(DATASET CONTENT begins)

(* ===== verification/TaskProgram.v ===== *)
(** * The streaming task as a program

    [Proxy] defines the rounds of the streaming task by what they write to a sink.
    Here a round is a program, in the sense of [Effects], that stops wherever the
    source awaits: at every [enqueue_with_timeout], and before every look at the
    clock and the request hasher, which others change while the task waits.  The
    running server ([Live]) interleaves such programs.

    [task_round_runs] shows that the two descriptions agree: run against a sink
    and a sequence of moments, the program of a round does what [task_step] says. *)

From S2P Require Import Prelude Utf8 AhoCorasick Externals Receipt DoneDetector BudgetQueue Engine Http Proxy Effects.
Local Open Scope Z_scope.

Section TaskProgram.
Context {ac_api : AhoCorasickApi} {b3_api : Blake3Api} {sig_api : Ed25519Api}
  {enc_api : EncodingApi} {rj_api : ReceiptJsonApi}.

(** The task hands bytes to the queue and waits for the outcome, or looks at the
    clock and the request hasher. *)
Inductive TaskCmd := CmdSend (payload : bytes) | CmdMoment.
Definition TaskResp (c : TaskCmd) : Type :=
  match c with CmdSend _ => Result EnqueueError unit | CmdMoment => Moment end.

Abbreviation TaskProg := (Prog TaskResp).

Definition task_send (payload : bytes) : TaskProg (Result EnqueueError unit) :=
  @act _ TaskResp (CmdSend payload).
Definition task_moment : TaskProg Moment := @act _ TaskResp CmdMoment.

Definition send_terminal_error_prog (reason : bytes) : TaskProg unit :=
  _ ← task_send (terminal_frame reason); mret tt.

Fixpoint forward_stream_events_prog (events : list StreamEvent) : TaskProg (Result unit unit) :=
  match events with
  | [] => mret (Ok tt)
  | event :: events =>
    r ← task_send (wire_bytes event);
    match r with
    | Ok _ => forward_stream_events_prog events
    | Err _ => mret (Err tt)
    end
  end.

(** The panics of the detector and of the redactor; their messages are not told
    apart. *)
Definition detector_panic : bytes := bstr "DoneDetector".
Definition redactor_panic : bytes := bstr "StreamRedactor".

Fixpoint forward_outputs_prog (report : bool) (t : Task) (outputs : list OutputSegment)
    : TaskProg (Result unit Task) :=
  match outputs with
  | [] => mret (Ok t)
  | output :: outputs =>
    let bytes := segment_bytes output in
    if tk_is_sse t then
      mo ← task_moment;
      '(events, d, h) ← expect detector_panic
        (inspect (tk_detector t) bytes (tk_private_key t) (tk_hasher t)
           (mo_request_hasher mo) (mo_now mo));
      r ← forward_stream_events_prog events;
      match r with
      | Ok _ => forward_outputs_prog report (set_detector t d h) outputs
      | Err _ => mret (Err tt)
      end
    else
      let h := hasher_update (tk_hasher t) bytes in
      r ← task_send bytes;
      match r with
      | Ok _ => forward_outputs_prog report (set_detector t (tk_detector t) h) outputs
      | Err e =>
        if report then _ ← send_terminal_error_prog (enqueue_failure e); mret (Err tt)
        else mret (Err tt)
      end
  end.

Definition finalize_prog (reached_eof : bool) (t : Task) : TaskProg TaskState :=
  '(res, r) ← expect redactor_panic (finish (tk_redactor t));
  let t := set_redactor t r in
  match res with
  | Err _ => _ ← send_terminal_error_prog (bstr "redaction_finish_failed"); mret (Ended t EndAborted)
  | Ok outputs =>
    res ← forward_outputs_prog false t outputs;
    match res with
    | Err _ => mret (Ended t EndAborted)
    | Ok t =>
      if tk_is_sse t then
        let '(events, d, h) := DoneDetector_finish (tk_detector t) (tk_hasher t) in
        r ← forward_stream_events_prog events;
        match r with
        | Ok _ => mret (Ended (set_detector t d h) (EndFinished reached_eof))
        | Err _ => mret (Ended t EndAborted)
        end
      else mret (Ended t (EndFinished reached_eof))
    end
  end.

Definition on_chunk_prog (t : Task) (chunk : bytes) : TaskProg TaskState :=
  '(res, r) ← expect redactor_panic (push (tk_redactor t) chunk);
  let t := set_redactor t r in
  match res with
  | Err _ => _ ← send_terminal_error_prog (bstr "redaction_failed"); mret (Ended t EndAborted)
  | Ok outputs =>
    res ← forward_outputs_prog true t outputs;
    match res with
    | Err _ => mret (Ended t EndAborted)
    | Ok t => mret (Running t)
    end
  end.

Definition on_shutdown_prog (t : Task) : TaskProg TaskState :=
  mo ← task_moment;
  '(events, d, h) ← expect detector_panic
    (shutdown_events (tk_detector t) (tk_private_key t) (tk_hasher t)
       (mo_request_hasher mo) (mo_now mo));
  let t := set_detector t d h in
  r ← forward_stream_events_prog events;
  match r with
  | Err _ => mret (Ended t EndAborted)
  | Ok _ => finalize_prog false t
  end.

(** A round of the [select!] loop, and what follows the loop if it is left. *)
Definition task_round (t : Task) (ev : TaskEvent) : TaskProg TaskState :=
  match ev with
  | EvClosed => mret (Ended t EndClosed)
  | EvShutdown true => on_shutdown_prog t
  | EvShutdown false => mret (Running t)
  | EvIdle => _ ← send_terminal_error_prog (bstr "upstream_idle_timeout"); mret (Ended t EndAborted)
  | EvItem None => finalize_prog true t
  | EvItem (Some (Err _)) =>
    _ ← send_terminal_error_prog (bstr "upstream_read_failed"); mret (Ended t EndAborted)
  | EvItem (Some (Ok chunk)) => on_chunk_prog t chunk
  end.

(** ** Against a sink *)

Section Agreement.
Context {S : Type} {sink : Sink S}.

Definition sink_outside (σ : S * Moments) (c : TaskCmd) : TaskResp c * (S * Moments) :=
  match c with
  | CmdSend b => ((sink_enqueue σ.1 b).1, ((sink_enqueue σ.1 b).2, σ.2))
  | CmdMoment => (σ.2 0%nat, (σ.1, later σ.2))
  end.

(** The program ends as the function says. *)
Definition agrees {A} (o : option (A * S)) (x : Ending A * (S * Moments)) : Prop :=
  match o with
  | Some (a, s) => ∃ mos, x = (Returned a, (s, mos))
  | None => ∃ m σ, x = (Panicked m, σ)
  end.

Lemma terminal_outcome reason s mos :
  outcome sink_outside (s, mos) (send_terminal_error_prog reason)
    = (Returned tt, (send_terminal_error s reason, mos)).
Proof. done. Qed.

Lemma events_outcome events mos : ∀ s,
  outcome sink_outside (s, mos) (forward_stream_events_prog events)
    = (Returned (forward_stream_events events s).1, ((forward_stream_events events s).2, mos)).
Proof.
  induction events as [|e events IH]; intros s; [done|].
  cbn [forward_stream_events_prog forward_stream_events]. rewrite outcome_bind. cbn.
  destruct (sink_enqueue s (wire_bytes e)) as [[u|er] s1]; cbn; [apply IH|done].
Qed.

(** The parts of a round, one after the other. *)
Lemma agrees_ret {A} (a : A) s mos : agrees (Some (a, s)) (outcome sink_outside (s, mos) (mret a)).
Proof. by exists mos. Qed.

Lemma agrees_terminal {A} reason (a : A) s mos :
  agrees (Some (a, send_terminal_error s reason))
    (outcome sink_outside (s, mos) (_ ← send_terminal_error_prog reason; mret a)).
Proof. rewrite outcome_bind, terminal_outcome. apply agrees_ret. Qed.

Lemma agrees_expect {A B} m (o : option A) (f : A → option (B * S)) (g : A → TaskProg B) σ :
  (∀ a, agrees (f a) (outcome sink_outside σ (g a))) →
  agrees (o ≫= f) (outcome sink_outside σ (expect m o ≫= g)).
Proof. intros H. destruct o as [a|]; [apply H|by exists m, σ]. Qed.

Lemma agrees_bind {A B} (o : option (A * S)) (p : TaskProg A) (f : A * S → option (B * S))
    (g : A → TaskProg B) σ :
  agrees o (outcome sink_outside σ p) →
  (∀ a s mos, agrees (f (a, s)) (outcome sink_outside (s, mos) (g a))) →
  agrees (o ≫= f) (outcome sink_outside σ (p ≫= g)).
Proof.
  intros Hp Hg. rewrite outcome_bind. destruct o as [[a s]|]; cbn.
  - destruct Hp as [mos ->]. apply Hg.
  - destruct Hp as (m & σ' & ->). by exists m, σ'.
Qed.

Lemma agrees_events {B} events s mos (f : Result unit unit * S → option (B * S))
    (g : Result unit unit → TaskProg B) :
  (∀ r s, agrees (f (r, s)) (outcome sink_outside (s, mos) (g r))) →
  agrees (f (forward_stream_events events s))
    (outcome sink_outside (s, mos) (forward_stream_events_prog events ≫= g)).
Proof.
  intros Hg. rewrite outcome_bind, events_outcome. specialize (Hg (forward_stream_events events s).1).
  by destruct (forward_stream_events events s).
Qed.

Lemma outputs_agree report outputs : ∀ t mos s,
  agrees (forward_outputs report t mos outputs s)
    (outcome sink_outside (s, mos) (forward_outputs_prog report t outputs)).
Proof.
  induction outputs as [|o outputs IH]; intros t mos s; [apply agrees_ret|].
  cbn [forward_outputs forward_outputs_prog]. destruct (tk_is_sse t).
  - rewrite outcome_bind. cbn [task_moment act outcome sink_outside fst snd].
    apply agrees_expect. intros [[events d] h].
    apply (agrees_events events s (later mos) (λ '(r, s), match r with
      | Ok _ => forward_outputs report (set_detector t d h) (later mos) outputs s
      | Err _ => Some (Err tt, s) end)).
    intros [u|u] s1; [apply IH|apply agrees_ret].
  - rewrite outcome_bind. cbn [task_send act outcome sink_outside fst snd].
    destruct (sink_enqueue s (segment_bytes o)) as [[u|e] s1]; cbn [fst snd]; [apply IH|].
    destruct report; [apply agrees_terminal|apply agrees_ret].
Qed.

Lemma finalize_agrees eof t mos s :
  agrees (finalize eof t mos s) (outcome sink_outside (s, mos) (finalize_prog eof t)).
Proof.
  apply agrees_expect. intros [[outs|e] r]; [|apply agrees_terminal].
  apply agrees_bind; [apply outputs_agree|]. intros [t1|u] s1 mos1; [|apply agrees_ret].
  destruct (tk_is_sse t1); [|apply agrees_ret].
  destruct (DoneDetector_finish _ _) as [[events d] h].
  apply (agrees_events events s1 mos1 (λ '(r, s), match r with
    | Ok _ => Some (Ended (set_detector t1 d h) (EndFinished eof), s)
    | Err _ => Some (Ended t1 EndAborted, s) end)).
  intros [u|u] s2; apply agrees_ret.
Qed.

(** The two descriptions of the task agree: run against any sink, whatever the
    clock and the request hasher show meanwhile, the program of a round ends in the
    state and leaves the sink that the function of the round gives, and it panics
    exactly when the function does. *)
Theorem task_round_runs t mos ev s :
  agrees (task_step t mos ev s) (outcome sink_outside (s, mos) (task_round t ev)).
Proof.
  destruct ev as [|[|]| |[[chunk|[]]|]]; cbn [task_step task_round];
    try apply agrees_ret; try apply agrees_terminal; try apply finalize_agrees.
  - unfold on_shutdown, on_shutdown_prog. rewrite outcome_bind.
    cbn [task_moment act outcome sink_outside fst snd].
    apply agrees_expect. intros [[events d] h].
    apply (agrees_events events s (later mos) (λ '(r, s), match r with
      | Err _ => Some (Ended (set_detector t d h) EndAborted, s)
      | Ok _ => finalize false (set_detector t d h) (later mos) s end)).
    intros [u|u] s1; [apply finalize_agrees|apply agrees_ret].
  - apply agrees_expect. intros [[outs|e] r]; [|apply agrees_terminal].
    apply agrees_bind; [apply outputs_agree|]. intros [t1|u] s1 mos1; apply agrees_ret.
Qed.

End Agreement.
End TaskProgram.

Abbreviation TaskProg := (Prog TaskResp).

(DATASET CONTENT ends)

WHAT IS REQUIRED
Restate word for word the entries above, starting at the line with "running server ([Live])" and ending at the line with "clock and the request hasher. *)", inclusive, and no others.

YOUR SOLUTION
    running server ([Live]) interleaves such programs.

    [task_round_runs] shows that the two descriptions agree: run against a sink
    and a sequence of moments, the program of a round does what [task_step] says. *)

From S2P Require Import Prelude Utf8 AhoCorasick Externals Receipt DoneDetector BudgetQueue Engine Http Proxy Effects.
Local Open Scope Z_scope.

Section TaskProgram.
Context {ac_api : AhoCorasickApi} {b3_api : Blake3Api} {sig_api : Ed25519Api}
  {enc_api : EncodingApi} {rj_api : ReceiptJsonApi}.

(** The task hands bytes to the queue and waits for the outcome, or looks at the
    clock and the request hasher. *)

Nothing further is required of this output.